We see similar mechanisms at work in the case of Behe (with his
egregiously illogical and anti-scientific dismissal of alternate pathways
to IC structures), with Dembski (with his elaborate attempt to frame a
theory of explanation filtering that will "just happen" to equate facts in
nature with design by agency (as distinguished from "design" by natural
forces), and Johnson pretending, against even elementary rules of
reason, that naturalistic explanations and non-naturalistic (i.e.

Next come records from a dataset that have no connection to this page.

Lemma rpc_inv_perm c ks ks' n : ks ≡ₚ ks' -> rpc_inv (Rpc c ks n) -> rpc_inv (Rpc c ks' n).
Proof.
  intros Hp []. split; cbn in *; try done.
  - intros k Hk. apply ri_calls0. by rewrite Hp.
  - intros k Hk. apply ri_bufs0. by rewrite Hp.
  - by rewrite <-Hp.
  - intros i s Hs Hi. eapply ri_others0; [done|]. by rewrite Hp.
  - intros k k' b Hk Hk'. apply ri_outs0; by rewrite Hp.
  - intros k rc Hk. apply ri_give0. by rewrite Hp.
Qed.

Lemma slot_ok_busy m k s : serves_call m k s -> sl_state s <> ERPC_ST_FREE.
Proof. intros (_ & _ & _ & _ & _ & _ & _ & _ & [[-> _]|Hst]); [done|]. destruct (c_reply k); intuition congruence. Qed.

(** A call's slot, and the others'. *)
Lemma call_slot c k ks n : rpc_inv (Rpc c (k :: ks) n) ->
  (c_tok k < ERPC_MAX_INFLIGHT)%nat /\ (forall k', k' ∈ ks -> c_tok k' <> c_tok k) /\
  exists s, slots c !! c_tok k = Some s /\ has_slot (mem c) k s.
Proof.
  intros []; rcbn. destruct (ri_calls0 k) as (s & Hs & Hok); [set_solver|]. apply NoDup_cons in ri_toks0 as [Hni _].
  split; [|split].
  - rewrite <-ri_len0. by eapply lookup_lt_Some.
  - intros k' Hk' E. apply Hni. rewrite <-E. by apply list_elem_of_fmap_2.
  - exists s. eauto.
Qed.

Lemma has_slot_busy m k s : has_slot m k s -> c_waiting k = true \/ sl_state s <> ERPC_ST_FREE -> serves_call m k s /\ sl_state s <> ERPC_ST_FREE.
Proof. intros [H|[Hw Hf]] Hb; [by split; [|eapply slot_ok_busy]|]. destruct Hb; congruence. Qed.

Lemma slot_ok_mem m m' k s : (forall b, c_out k = Some b -> m' !! b = m !! b) -> serves_call m k s -> serves_call m' k s.
Proof.
  intros Hm (H1 & H2 & H3 & H4 & H5 & H6 & H7 & H8 & H9). unfold serves_call. split_and!; try done.
  destruct H9 as [?|H9]; [by left|right]. destruct (c_reply k) as [pl|]; [|done].
  destruct H9 as (? & ? & Hr). split_and!; [done..|]. intros b Hb. rewrite (Hm b Hb). by apply Hr.
Qed.

Lemma has_slot_mem m m' k s : (forall b, c_out k = Some b -> m' !! b = m !! b) -> has_slot m k s -> has_slot m' k s.
Proof. intros Hm [H|H]; [left; by eapply slot_ok_mem|by right]. Qed.

Lemma buffer_ok_mem m m' out cap : (forall b, out = Some b -> m' !! b = m !! b) -> buffer_ok m out cap -> buffer_ok m' out cap.
Proof. intros Hm [? Hb]. split; [done|]. intros b E. rewrite (Hm b E). by apply Hb. Qed.

(** The step changes only the slot of [k], which stays [k]'s, and its buffer. *)
Lemma rpc_inv_slot_mem c m k k' ks n f s : rpc_inv (Rpc c (k :: ks) n) -> slots c !! c_tok k = Some s ->
  (forall j b, j ∈ ks -> c_out j = Some b -> m !! b = mem c !! b) -> buffer_ok m (c_out k) (c_cap k) ->
  serves_call m k' (f s) -> length (sl_body (f s)) = length (sl_body s) ->
  c_tok k' = c_tok k -> c_out k' = c_out k -> c_cap k' = c_cap k -> (forall rc, c_pc k' = W_give rc -> rc = -4 \/ rc = -2) ->
  rpc_inv (Rpc (set_mem m (upd_slot (c_tok k) f c)) (k' :: ks) n).
Proof.
  intros I Hs Hm Hbuf Hok Hlen Ht Ho Hc Hg. destruct (call_slot _ _ _ _ I) as (Hlt & Hne & _). destruct I; rcbn.
  split; rcbn; try done.
  - by rewrite length_alter.
  - apply Forall_alter; [done|]. intros s' Hs' Hl. simplify_eq. congruence.
  - intros k0 [->|Hk0]%elem_of_cons.
    + exists (f s). split; [|by left]. by rewrite Ht, list_lookup_alter_eq, Hs.
    + destruct (ri_calls0 k0) as (s0 & Hs0 & Hok0); [by right|]. exists s0. split; [|eapply (has_slot_mem (mem c)); [intros b; by apply Hm|done]].
      rewrite list_lookup_alter_ne; [done|]. by apply not_eq_sym, Hne.
  - intros k0 [->|Hk0]%elem_of_cons; [by rewrite Ho, Hc|]. eapply (buffer_ok_mem (mem c)); [intros b; by apply Hm|]. apply ri_bufs0. by right.
  - by rewrite fmap_cons, Ht.
  - intros i s0 Hs0 Hi. rewrite fmap_cons, Ht in Hi. rewrite list_lookup_alter_ne in Hs0; [by eapply ri_others0|intros <-; apply Hi; by left].
  - intros k1 k2 b [->|H1]%elem_of_cons [->|H2]%elem_of_cons E1 E2; rewrite ?Ho in E1; rewrite ?Ho in E2; rewrite ?Ht; [done|..].
    + apply (ri_outs0 k k2 b); [by left|by right|done..].
    + apply (ri_outs0 k1 k b); [by right|by left|done..].
    + apply (ri_outs0 k1 k2 b); [by right|by right|done..].
  - intros k0 rc [->|Hk0]%elem_of_cons; [by apply Hg|]. apply ri_give0. by right.
Qed.

Lemma rpc_inv_slot c k k' ks n f s : rpc_inv (Rpc c (k :: ks) n) -> slots c !! c_tok k = Some s ->
  serves_call (mem c) k' (f s) -> length (sl_body (f s)) = length (sl_body s) ->
  c_tok k' = c_tok k -> c_out k' = c_out k -> c_cap k' = c_cap k -> (forall rc, c_pc k' = W_give rc -> rc = -4 \/ rc = -2) ->
  rpc_inv (Rpc (upd_slot (c_tok k) f c) (k' :: ks) n).
Proof.
  intros I Hs Hok Hlen Ht Ho Hc Hg. pose proof (ri_bufs _ I k ltac:(by left)) as Hb.
  exact (rpc_inv_slot_mem c (mem c) k k' ks n f s I Hs (fun _ _ _ _ => eq_refl) Hb Hok Hlen Ht Ho Hc Hg).
Qed.

(** A release ends the call. *)
Lemma rpc_inv_release c k ks n : rpc_inv (Rpc c (k :: ks) n) -> rpc_inv (Rpc (upd_slot (c_tok k) erpc_slot_release c) ks n).
Proof.
  intros I. destruct (call_slot _ _ _ _ I) as (Hlt & Hne & s & Hs & _). destruct I; rcbn. apply NoDup_cons in ri_toks0 as [Hni Hnd].
  split; rcbn; try done.
  - by rewrite length_alter.
  - apply Forall_alter; [done|]. intros s' Hs' Hl. by simplify_eq.
  - intros k0 Hk0. destruct (ri_calls0 k0) as (s0 & Hs0 & Hok0); [set_solver|]. exists s0. split; [|done].
    rewrite list_lookup_alter_ne; [done|]. by apply not_eq_sym, Hne.
  - intros k0 Hk0. apply ri_bufs0. set_solver.
  - intros i s0 Hs0 Hi. destruct (decide (i = c_tok k)) as [->|].
    + rewrite list_lookup_alter_eq, Hs in Hs0. by simplify_eq/=.
    + rewrite list_lookup_alter_ne in Hs0 by done. eapply ri_others0; [done|]. set_solver.
  - intros k1 k2 b H1 H2. apply ri_outs0; set_solver.
  - intros k0 rc Hk0. apply ri_give0. set_solver.
Qed.

(** A call that is over: its slot was lost already. *)
Lemma rpc_inv_drop c k ks n s : rpc_inv (Rpc c (k :: ks) n) -> slots c !! c_tok k = Some s -> sl_state s = ERPC_ST_FREE -> rpc_inv (Rpc c ks n).
Proof.
  intros I Hs Hf. destruct I; rcbn. apply NoDup_cons in ri_toks0 as [Hni Hnd]. split; rcbn; try done.
  - intros k0 Hk0. apply ri_calls0. set_solver.
  - intros k0 Hk0. apply ri_bufs0. set_solver.
  - intros i s0 Hs0 Hi. destruct (decide (i = c_tok k)) as [->|]; [by simplify_eq|]. eapply ri_others0; [done|]. set_solver.
  - intros k1 k2 b H1 H2. apply ri_outs0; set_solver.
  - intros k0 rc Hk0. apply ri_give0. set_solver.
Qed.

(** *** Each operation *)

Lemma find_free_slot_Some i ss j : find_free_slot i ss = Some j -> exists n s, j = (i + n)%nat /\ ss !! n = Some s /\ sl_state s = ERPC_ST_FREE.
Proof.
  revert i. induction ss as [|s ss IH]; intros i E; [done|]. cbn [find_free_slot] in E. destruct (decide (sl_state s = ERPC_ST_FREE)) as [|_].
  - simplify_eq. exists O, s. by rewrite Nat.add_0_r.
  - apply IH in E as (n & s' & -> & Hs & Hf). exists (S n), s'. split; [lia|done].
Qed.

Lemma request_body_length sv rq seq req : length (request_body sv rq seq req) = (8 + length req)%nat.
Proof. unfold request_body, le32. by rewrite !length_app. Qed.

Lemma take_splice0 (d l : list Z) : take (length d) (splice 0 d l) = d.
Proof. unfold splice. rewrite take_0. cbn [app]. by rewrite take_app_length. Qed.

Lemma begin_inv c ks n sv rq req out cap th : rpc_inv (Rpc c ks n) -> is_u8 sv -> is_u8 rq ->
  Z.of_nat (length (default [] req)) <= ERPC_REQ_MAX -> buffer_ok (mem c) out cap -> unused out ks ->
  exists tok c', erpc_begin sv rq req (Z.of_nat (length (default [] req))) out cap c = Some (tok, c') /\
    (Forall (fun k => Z.of_nat (c_tok k) <> tok) ks ->
     rpc_inv (if tok <? 0 then Rpc c' ks n else Rpc c' (Call (Z.to_nat tok) (n + 1) th sv rq (default [] req) out cap W_begun None :: ks) (n + 1))).
Proof.
  intros I Hsv Hrq Hreq Hbuf Hun. unfold erpc_begin.
  set (q := default [] req) in *. destruct (_ || _) eqn:E0; [by exists (-1), c|].
  destruct (link_up c); cbn [negb]; [|by exists (-1), c].
  destruct (find_free_slot 0 (slots c)) as [i|] eqn:Ef; [|by exists (-1), c].
  apply find_free_slot_Some in Ef as (i' & s & -> & Hs & Hfree). cbn [Nat.add]. rewrite Hs. cbn [mbind option_bind].
  rewrite Nat2Z.id, firstn_all. destruct I; rcbn.
  assert (Hbl : length (sl_body s) = Z.to_nat (8 + ERPC_REQ_MAX)) by (eapply Forall_lookup_1 in ri_bodies0; eauto).
  set (seq := erpc_seq c +% 1). set (d := request_body sv rq seq q).
  assert (Hd : length d = (8 + length q)%nat) by apply request_body_length.
  rewrite decide_True by (split; [lia|]; rewrite Hd, Hbl; unfold ERPC_REQ_MAX in *; lia).
  eexists _, _. split; [reflexivity|]. intros Hfresh. rewrite Forall_forall in Hfresh. rewrite (proj2 (Z.ltb_ge (Z.of_nat i') 0)) by lia. rewrite Nat2Z.id.
  assert (Hu : u16 (8 + Z.of_nat (length q)) = 8 + Z.of_nat (length q)) by (unfold u16, ERPC_REQ_MAX in *; apply Z.mod_small; lia).
  rewrite Hu. replace (Z.to_nat (8 + Z.of_nat (length q))) with (length d) by lia. rewrite take_splice0.
  set (k := Call i' (n + 1) th sv rq q out cap W_begun None).
  assert (Hi : i' ∉ c_tok <$> ks).
  { intros (k' & -> & Hk)%list_elem_of_fmap. by apply (Hfresh k'). }
  assert (Hne : forall k', k' ∈ ks -> i' <> c_tok k') by (intros k' Hk' ->; apply Hi; by apply list_elem_of_fmap_2).
  assert (Hseq : seq = u32 (n + 1)) by (unfold seq; rewrite ri_seq0; apply u32_add_l).
  split; rcbn; try done.
  - by rewrite length_insert.
  - apply Forall_insert; [done|]. cbn [sl_body]. by rewrite length_splice by lia.
  - intros k' [->|Hk']%elem_of_cons.
    + eexists. split; [apply list_lookup_insert_eq; by eapply lookup_lt_Some|]. left. unfold serves_call, call_body, c_waiting.
      cbn [sl_seq sl_service sl_request sl_body_len sl_body sl_crc sl_waiter sl_state sl_out sl_out_cap k c_service c_request c_req c_no c_pc c_reply c_out c_cap c_thread].
      rewrite <-Hseq. split_and!; try done; [lia| |by right; split; [left|]].
      replace (Z.to_nat (8 + Z.of_nat (length q))) with (length d) by lia. apply take_splice0.
    + destruct (ri_calls0 k' Hk') as (s' & Hs' & Hok'). exists s'. rewrite list_lookup_insert_ne by auto. done.
  - intros k' [->|Hk']%elem_of_cons; [done|auto].
  - rewrite fmap_cons. by constructor.
  - intros i s' Hs' Hni. rewrite fmap_cons in Hni. apply not_elem_of_cons in Hni as [Hne' Hni].
    rewrite list_lookup_insert_ne in Hs' by done. eauto.
  - intros k1 k2 b [->|H1]%elem_of_cons [->|H2]%elem_of_cons E1 E2; [done| | |eauto].
    + exfalso. by eapply Hun.
    + exfalso. by eapply Hun.
  - intros k' rc [->|Hk']%elem_of_cons; [done|]. by apply ri_give0.
Qed.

supernatural, theistic) explanations have the same initial
epistemological footing (which would only be true if we had the same
general kind and quality of evidence for the existence and nature of a
supernatural realm as we do for the existence and nature of the natural
world we live in on a daily basis).
These three men are like Bertvan in their apparent faith (or is it
dishonesty?), but they choose to dress it up so it can go out in public
and fool many people into thinking that it's not faith but reason.
Perhaps they are *so* unable to pay attention to their own reasoning
that they *can't* question whether it's sound or not. I don't know. I
*do* know that the errors they commit -- and stick by -- are so
elementary that they are fodder for first-year logic and philosophy
students. There is nothing subtle about these errors.

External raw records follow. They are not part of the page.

(* ===== verification/Jobs.v ===== *)
(** * Background jobs ([src/shell/core/cli_job.c])

    [cmd &] runs in a worker thread of a fixed pool.  Several threads launch, reap,
    list and kill at once; what they share is the slot table and the registry
    that maps threads to shell instances ([src/shell/core/cli_core.c]).  A step of the
    world is one section under [TX_DISABLE], or one access outside of it, by any thread. *)

From stdpp Require Import relations.
From S2P Require Import Prelude.
Local Open Scope Z_scope.

Definition CLI_MAX_BG_JOBS : nat := 2.
Definition CLI_MAX_INSTANCES : nat := 4.
Definition CLI_THREAD_MAP_MAX : nat := CLI_MAX_INSTANCES + CLI_MAX_BG_JOBS.
Definition CLI_JOB_LABEL_MAX : nat := 40.
(** [CLI_CMD_BUFFER_SIZE - 1]. *)
Definition job_line_max : nat := 255.

(** ** The registry *)

(** The threads that own an instance: the workers, by slot, and the instances' own. *)
Inductive thread : Type := W (slot : nat) | F (instance : nat).
#[export] Instance thread_eq : EqDecision thread.
Proof. solve_decision. Defined.

(** An instance is named by the thread it contains; [None]: [.sh == NULL]. *)
Definition registry : Type := list (option (thread * thread)).

Fixpoint register_loop (t sh : thread) (r : registry) : option registry :=
  match r with
  | [] => None
  | None :: r => Some (Some (t, sh) :: r)
  | e :: r => cons e <$> register_loop t sh r
  end.
(** 0, or -1 when the table is full. *)
Definition cli_register_thread (t sh : thread) (r : registry) : Z * registry :=
  match register_loop t sh r with Some r => (0, r) | None => (-1, r) end.

Fixpoint cli_unregister_thread (t : thread) (r : registry) : registry :=
  match r with
  | [] => []
  | Some (t', sh) :: r => if decide (t' = t) then None :: r else Some (t', sh) :: cli_unregister_thread t r
  | None :: r => None :: cli_unregister_thread t r
  end.
(* ===== verification/Fmt.v ===== *)
(** * The printf formatter ([src/svc/fmt.c])

    [fmt_utoa] with its two buffers, [fmt_padded] and the conversion loop
    [fmt_vformat] over an arbitrary character sink, and the bounded buffer sink
    [fmt_vsnformat] (which is also [cli_snprintf]'s).  Characters are [Z]; a
    pointer into the format string is the part of the string it points at, read
    as NUL at its end. *)

From S2P Require Import Prelude.
Local Open Scope Z_scope.

(** ** Digits *)

(** [digits[d]], for the two literals of [fmt_utoa]. *)
Definition digit_char (upper : bool) (d : Z) : Z :=
  if d <? 10 then 48 + d else (if upper then 55 else 87) + d.

(** [char tmp[20]]: the do-while loop that fills it, least significant digit
    first.  A store past the array is a failure, so 21 rounds cover every run. *)
Fixpoint utoa_loop (fuel : nat) (mag base : Z) (upper : bool) (tmp : list Z) (n : nat)
    : option (list Z * nat) :=
  match fuel with
  | O => None
  | S k =>
      tmp ← buf_set tmp n (digit_char upper (mag mod base));
      if mag / base =? 0 then Some (tmp, S n)
      else utoa_loop k (mag / base) base upper tmp (S n)
  end.

(** [for (i = 0; i < n; i++) buf[i] = tmp[n - 1 - i];] with [j] rounds to go. *)
Fixpoint unreverse (j n : nat) (tmp buf : list Z) : option (list Z) :=
  match j with
  | O => Some buf
  | S j' =>
      c ← tmp !! j';
      buf ← buf_set buf (n - S j') c;
      unreverse j' n tmp buf
  end.

Definition UTOA_MAX : nat := 20.

Definition fmt_utoa (mag base : Z) (upper : bool) (buf : list Z) : option (list Z * nat) :=
  '(tmp, n) ← utoa_loop (S UTOA_MAX) mag base upper (replicate UTOA_MAX 0) 0;
  buf ← unreverse n n tmp buf;
  Some (buf, n).

(** The reference: the digits of [mag], most significant first. *)
Fixpoint digits_n (k : nat) (base mag : Z) : list Z :=
  match k with
  | O => []
  | S k => (if mag / base =? 0 then [] else digits_n k base (mag / base)) ++ [mag mod base]
  end.
Definition digits (base mag : Z) : list Z := digits_n UTOA_MAX base mag.

(** The value a digit string denotes. *)
Definition digits_val (base : Z) (ds : list Z) : Z := fold_left (fun v d => v * base + d) ds 0.

Lemma digits_val_snoc base ds d : digits_val base (ds ++ [d]) = digits_val base ds * base + d.
Proof. unfold digits_val. by rewrite fold_left_app. Qed.

Lemma digits_n_val k base : 2 <= base ->
  forall mag, 0 <= mag < base ^ Z.of_nat k -> (0 < k)%nat -> digits_val base (digits_n k base mag) = mag.
Proof.
  intros Hb. induction k as [|k IH]; intros mag Hm Hk; [lia|]. simpl digits_n. rewrite digits_val_snoc.
  pose proof (Z.div_mod mag base ltac:(lia)) as Hd.
  destruct (Z.eqb_spec (mag / base) 0) as [E|E]; [cbn; lia|].
  destruct k as [|k].
  { exfalso. apply E. apply Z.div_small. simpl in Hm. rewrite Z.pow_1_r in Hm. lia. }
  rewrite IH; [lia| |lia]. rewrite Nat2Z.inj_succ, Z.pow_succ_r in Hm by lia.
  split; [apply Z.div_pos; lia|]. apply Z.div_lt_upper_bound; lia.
Qed.

Lemma digits_n_range k base mag : 2 <= base -> Forall (fun d => 0 <= d < base) (digits_n k base mag).
Proof.
  intros Hb. revert mag. induction k as [|k IH]; intros mag; simpl; [constructor|].
  apply Forall_app. split; [case_if; [constructor|apply IH]|].
  constructor; [|constructor]. apply Z.mod_pos_bound. lia.
Qed.

Lemma digits_n_length k base mag : (length (digits_n k base mag) <= k)%nat.
Proof.
  revert mag. induction k as [|k IH]; intros mag; simpl; [lia|]. rewrite length_app; simpl.
  case_if; simpl; [lia|]. specialize (IH (mag / base)). lia.
Qed.

Lemma digits_n_nonempty k base mag : digits_n (S k) base mag <> [].
Proof. simpl. by intros [_ H]%app_nil. Qed.

(** No leading zero, except for zero itself. *)
Lemma digits_n_head k base : 2 <= base -> forall mag,
  0 < mag < base ^ Z.of_nat k -> forall d ds, digits_n k base mag = d :: ds -> d <> 0.
Proof.
  intros Hb. induction k as [|k IH]; intros mag Hm d ds H; [done|]. simpl in H.
  pose proof (Z.div_mod mag base ltac:(lia)) as Hd.
  rewrite Nat2Z.inj_succ, Z.pow_succ_r in Hm by lia.
  destruct (Z.eqb_spec (mag / base) 0) as [E|E]; simpl in H; [injection H as <- _; lia|].
  assert (Hq : 0 < mag / base < base ^ Z.of_nat k).
  { split; [|apply Z.div_lt_upper_bound; lia]. pose proof (Z.div_pos mag base). lia. }
  destruct (digits_n k base (mag / base)) as [|d' ds'] eqn:Eds.
  { destruct k as [|k]; [simpl in Hq; lia|]. by apply digits_n_nonempty in Eds. }
  simpl in H. injection H as -> _. by apply (IH _ Hq d ds').
Qed.

Lemma utoa_loop_S k mag base upper tmp n :
  utoa_loop (S k) mag base upper tmp n =
    (tmp ← buf_set tmp n (digit_char upper (mag mod base));
     if mag / base =? 0 then Some (tmp, S n)
     else utoa_loop k (mag / base) base upper tmp (S n)).
Proof. done. Qed.

(** The loop writes the digits in reverse. *)
Lemma utoa_loop_spec k base upper : 2 <= base -> forall mag tmp n,
  0 <= mag < base ^ Z.of_nat k -> (0 < k)%nat -> (n + k <= length tmp)%nat ->
  let ds := map (digit_char upper) (digits_n k base mag) in
  utoa_loop (S k) mag base upper tmp n = Some (splice n (rev ds) tmp, (n + length ds)%nat).
Proof.
  intros Hb. induction k as [|k IH]; intros mag tmp n Hm Hk Hl ds; [lia|].
  unfold ds. rewrite utoa_loop_S, buf_set_Some by lia. cbn [mbind option_bind].
  simpl digits_n. rewrite map_app, rev_app_distr, length_app. simpl rev. simpl length.
  rewrite Nat2Z.inj_succ, Z.pow_succ_r in Hm by lia.
  assert (Hone : splice n [digit_char upper (mag mod base)] tmp =
                 <[n:=digit_char upper (mag mod base)]> tmp).
  { rewrite <-splice_insert, splice_nil by (rewrite ?length_insert; lia). done. }
  destruct (Z.eqb_spec (mag / base) 0) as [E|E].
  { simpl. rewrite Hone. do 2 f_equal. lia. }
  destruct k as [|k].
  { exfalso. apply E. apply Z.div_small. simpl in Hm. lia. }
  cbn [app]. rewrite IH; [|split; [apply Z.div_pos; lia|apply Z.div_lt_upper_bound; lia]|lia|
    rewrite length_insert; lia].
  rewrite splice_insert by lia. do 2 f_equal. lia.
Qed.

When all this kind of detritus is cleared away, ID theory is exposed as
little more than a bald assertion systematically propped up by non-facts
and bad reasoning (because, given its nature and the currently available
data, little good reasoning is available for it). Remember the old
argument for the existence of God to the effect that, while each of the
arguments for His existence might be individually invalid, if you
gathered them all together, they made a pretty good case? Is this kind
of argument any good? No: just as zero times a million is still zero; a
dozen or two of bad arguments doesn't prove the conclusion. Reason
doesn't work that way; there is no support from *essentially* unsound
arguments for their conclusion, no matter how many of them you gather
together. ID theory "support" appears to be a slight variation on this
idea, in that it gathers together a whole slew of really bad arguments
(while ignoring or denying their obvious flaws) and then pretends to
have proved design (or shown it to be the best theory).
But, since probably *none* of the arguments have any real probative
value at all for the desired conclusion, the whole pyramid of
argumentation amounts to a stupendous intellectual special effect that is
really poorly done but which is nevertheless enough to impress many of
the yokels. The "yokels" they seem to seek to appeal to are the same
the people who think David Copperfield does *real* magic rather than
stage illusions.
Why? Because, in Bertvan's phraseology, it's *apparent* (to them) that
Behe, Johnson, et al, are right. Reason need not apply.